I ricercatori di sicurezza di Google hanno trovato un numero di siti Web malevoli che, se visitati, possono hackerare l’iPhone dell’ignara vittima sfruttando una serie di bug software di iOS sconosciuti fino a poco tempo fa.
AGGIORNAMENTO: come riportato da diversi esperti di sicurezza a poche ore dalla pubblicazione del report di Google Project Zero, vanno specificate alcune cose. In primis, sembra che il bug abbia colpito anche Android, ma nel report non se ne fa menzione. Inoltre, il Project Zero non ha mai pubblicato la lista di siti malevoli in grado di sfruttare questo bug perché il loro numero è davvero limitato e circoscritto a pochissime regioni nel mondo, Cina in primis. Insomma, a quanto pare la portata di questo bug è molto più limitata di quanto fatto credere inizialmente.

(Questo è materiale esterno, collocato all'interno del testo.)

(* ===== verification/NgxMem.v ===== *)
(** * Blocks of memory, bytewise

    A block that was allocated: its address and its bytes.  A read or a write
    that is not inside of the block is undefined ([None]).  Words are stored
    with their low byte first.  With the macro [ngx_align] and the lemmas on
    reading what was written there and elsewhere. *)

From S2P Require Import Prelude.

(** ** Definitions *)

(** The macros [ngx_align] and [ngx_align_ptr] of [ngx_config.h]. *)
Definition ngx_align (d a : Z) : Z := Z.land (d + (a - 1)) (Z.lnot (a - 1)).

Record block := Block {
  b_addr : Z;
  b_data : list Z;
}.

Definition b_end (m : block) : Z := m.(b_addr) + zlen m.(b_data).

Definition inside (m : block) (p n : Z) : bool := (m.(b_addr) <=? p) && (p + n <=? b_end m).

(** The [n] bytes at [p]. *)
Definition load (m : block) (p : Z) (n : nat) : option (list Z) :=
  if inside m p (Z.of_nat n) then Some (take n (drop (Z.to_nat (p - m.(b_addr))) m.(b_data))) else None.

Definition store (m : block) (p : Z) (bs : list Z) : option block :=
  if inside m p (zlen bs) then
    let i := Z.to_nat (p - m.(b_addr)) in
    Some (Block m.(b_addr) (take i m.(b_data) ++ bs ++ drop (i + length bs) m.(b_data)))
  else None.

Definition load8 (m : block) (p : Z) : option Z :=
  match load m p 1 with Some [b] => Some b | _ => None end.

Fixpoint le_bytes (n : nat) (v : Z) : list Z :=
  match n with
  | O => []
  | S n => u8 v :: le_bytes n (v / 256)
  end.

Fixpoint le_value (bs : list Z) : Z :=
  match bs with
  | [] => 0
  | b :: bs => b + 256 * le_value bs
  end.

Definition load_word (m : block) (p : Z) (n : nat) : option Z := le_value <$> load m p n.
Definition store_word (m : block) (p : Z) (n : nat) (v : Z) : option block := store m p (le_bytes n v).

(** ** Alignment *)

Lemma ngx_align_pow d k : 0 <= k -> ngx_align d (2 ^ k) = (d + 2 ^ k - 1) / 2 ^ k * 2 ^ k.
Proof.
  intros Hk. unfold ngx_align.
  replace (2 ^ k - 1) with (Z.ones k) by (rewrite Z.ones_equiv; lia).
  rewrite <- Z.ldiff_land, Z.ldiff_ones_r, Z.shiftl_mul_pow2, Z.shiftr_div_pow2 by done.
  rewrite Z.ones_equiv. do 2 f_equal. lia.
Qed.

Lemma ngx_align_up d k : 0 <= k -> d <= ngx_align d (2 ^ k) < d + 2 ^ k /\ (2 ^ k | ngx_align d (2 ^ k)).
Proof.
  intros Hk. rewrite ngx_align_pow by done.
  assert (0 < 2 ^ k) by (apply Z.pow_pos_nonneg; lia).
  split; [|apply Z.divide_factor_r].
  pose proof (Z.div_mod (d + 2 ^ k - 1) (2 ^ k)). pose proof (Z.mod_pos_bound (d + 2 ^ k - 1) (2 ^ k)). lia.
Qed.

Lemma ngx_align_add p d k : 0 <= k -> (2 ^ k | p) -> ngx_align (p + d) (2 ^ k) = p + ngx_align d (2 ^ k).
Proof.
  intros Hk [q ->]. rewrite !ngx_align_pow by done.
  assert (0 < 2 ^ k) by (apply Z.pow_pos_nonneg; lia).
  replace (q * 2 ^ k + d + 2 ^ k - 1) with (q * 2 ^ k + (d + 2 ^ k - 1)) by lia.
  rewrite Z.div_add_l by lia. lia.
Qed.

Lemma ngx_align_mono d e k : 0 <= k -> d <= e -> ngx_align d (2 ^ k) <= ngx_align e (2 ^ k).
Proof.
  intros Hk Hd. rewrite !ngx_align_pow by done.
  assert (0 < 2 ^ k) by (apply Z.pow_pos_nonneg; lia).
  apply Z.mul_le_mono_nonneg_r; [lia|]. apply Z.div_le_mono; lia.
Qed.

(** ** Words *)

Lemma le_bytes_length n : forall v, length (le_bytes n v) = n.
Proof. induction n as [|n IH]; intros v; cbn [le_bytes length]; [done|by rewrite IH]. Qed.

Lemma le_value_bytes n : forall v, 0 <= v < 256 ^ Z.of_nat n -> le_value (le_bytes n v) = v.
Proof.
  induction n as [|n IH]; intros v Hv; cbn [le_bytes le_value]; [cbn in Hv; lia|].
  rewrite Nat2Z.inj_succ, Z.pow_succ_r in Hv by lia.
  rewrite IH; [unfold u8; change (2 ^ 8) with 256; divlia|].
  split; [apply Z.div_pos; lia|]. apply Z.div_lt_upper_bound; lia.
Qed.

(** ** Reading and writing *)

Lemma inside_iff m p n : inside m p n = true <-> m.(b_addr) <= p /\ p + n <= b_end m.
Proof. unfold inside. rewrite andb_true_iff, !Z.leb_le. done. Qed.

Lemma store_ok m p bs : inside m p (zlen bs) = true ->
  exists m', store m p bs = Some m' /\ m'.(b_addr) = m.(b_addr) /\ zlen m'.(b_data) = zlen m.(b_data).
Proof.
  intros H. unfold store. rewrite H. eexists; split; [done|]. split; [done|]. cbn [b_data].
  apply inside_iff in H. unfold b_end in H. unfold zlen in *.
  rewrite !length_app, length_take, length_drop. lia.
Qed.

Lemma inside_same m m' p n : m'.(b_addr) = m.(b_addr) -> zlen m'.(b_data) = zlen m.(b_data) -> inside m' p n = inside m p n.
Proof. intros Ha Hl. unfold inside, b_end. by rewrite Ha, Hl. Qed.

Lemma store_same m m' p bs : store m p bs = Some m' -> m'.(b_addr) = m.(b_addr) /\ zlen m'.(b_data) = zlen m.(b_data).
Proof.
  intros H. destruct (inside m p (zlen bs)) eqn:E; [|by unfold store in H; rewrite E in H].
  destruct (store_ok _ _ _ E) as (m'' & H' & ?). congruence.
Qed.

Lemma load_length m p n bs : load m p n = Some bs -> length bs = n.
Proof.
  unfold load. destruct (inside m p (Z.of_nat n)) eqn:E; intros [= <-].
  apply inside_iff in E. unfold b_end, zlen in E. rewrite length_take, length_drop. lia.
Qed.

Lemma load_store m m' p bs : store m p bs = Some m' -> load m' p (length bs) = Some bs.
Proof.
  intros H. pose proof (store_same _ _ _ _ H) as (Ha & Hl).
  unfold store in H. destruct (inside m p (zlen bs)) eqn:E; [|done].
  unfold load. rewrite (inside_same _ _ _ _ Ha Hl). fold (zlen bs). rewrite E, Ha. f_equal.
  injection H as <-. cbn [b_data]. apply inside_iff in E. unfold b_end, zlen in E.
  rewrite drop_app_le, drop_ge by (rewrite length_take; lia). cbn [app].
  by rewrite take_app_length.
Qed.

Lemma load_store_other m m' p bs q n : store m p bs = Some m' -> p + zlen bs <= q \/ q + Z.of_nat n <= p ->
  load m' q n = load m q n.
Proof.
  intros H Hd. pose proof (store_same _ _ _ _ H) as (Ha & Hl).
  unfold store in H. destruct (inside m p (zlen bs)) eqn:E; [|done].
  unfold load. rewrite (inside_same _ _ _ _ Ha Hl). destruct (inside m q (Z.of_nat n)) eqn:Q; [|done].
  f_equal. rewrite Ha. injection H as <-. cbn [b_data].
  apply inside_iff in E, Q. unfold b_end, zlen in *.
  apply list_eq. intros k. destruct (decide (k < n)%nat) as [Hk|Hk];
    [|by rewrite !lookup_take_ge by lia].
  rewrite !lookup_take_lt by lia. rewrite !lookup_drop.
  destruct Hd.
  - rewrite lookup_app_r by (rewrite length_take; lia). rewrite length_take.
    rewrite lookup_app_r by lia. rewrite lookup_drop. f_equal. lia.
  - rewrite lookup_app_l by (rewrite length_take; lia). by rewrite lookup_take_lt by lia.
Qed.

Lemma load_word_store m m' p n v : store_word m p n v = Some m' -> 0 <= v < 256 ^ Z.of_nat n -> load_word m' p n = Some v.
Proof.
  intros H Hv. unfold load_word. apply load_store in H. rewrite le_bytes_length in H. rewrite H. cbn.
  by rewrite le_value_bytes.
Qed.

In un post sul blog ufficiale, i membri del Project Zero di Google hanno pubblicato il resoconto completo di questa scoperta, aggiungendo che i siti malevoli sono stati visitati migliaia di volte a settimana da vittime ignare. Gli attacchi sono stati definiti “indiscriminati” e durerebbero da anni.
Ecco le parole di uno dei ricercatori Google: “E’ sufficiente visitare il sito web malevolo per sfruttare l’hack e attaccare l’iPhone. Se l’attacco ha successo, viene installato un malware di monitoraggio continuo sul dispositivo“. I ricercatori confermano che questi siti web hanno hackerato migliaia di iPhone per un periodo di almeno due anni.
In totale, il Project Zero ha scoperto cinque diversi exploit che sfruttano 12 bug di sicurezza, di cui sette coinvolgono direttamente Safari su iPhone. I cinque exploit consentono a chi attacca di avere accesso “root” al dispositivo, praticamente il più alto livello di privilegio possibile su iPhone. Questo significa che l’attaccante può avere accesso a tutte le funzioni del dispositivo, anche a quelle vietate normalmente all’utente. Tradotto in termini pratici, l’hacker potrebbe ad esempio installare app dannose per spiare il proprietario dell’iPhone a sua insaputa.
Google ha dichiarato che, in base alla proprie analisi, queste vulnerabilità sarebbero state sfruttate per rubare foto e messaggi di vari utenti, ma anche per rintracciare la loro posizione in tempo reale. Inoltre, gli hacker hanno probabilmente avuto accesso anche al Portachiavi su iOS, lì dove sono conservate tutte le nostre password. La vulnerabilità di sicurezza è presente da iOS 10 a iOS 12.
Google ha rivelato privatamente ad Apple queste vulnerabilità nel mese di febbraio, dando all’azienda i 90 giorni di tempo per correggere i bug e offrire un aggiornamento correttivo agli utenti. Subito dopo, Apple ha rilasciato iOS 12.1.4 per correggere tutti i problemi riscontrati.
Il consiglio è quindi quello di aggiornare i vostri dispositivi quanto prima all’ultima versione di iOS disponibile. Inoltre, state sempre attenti a email (phishing) e siti web di dubbia provenienza.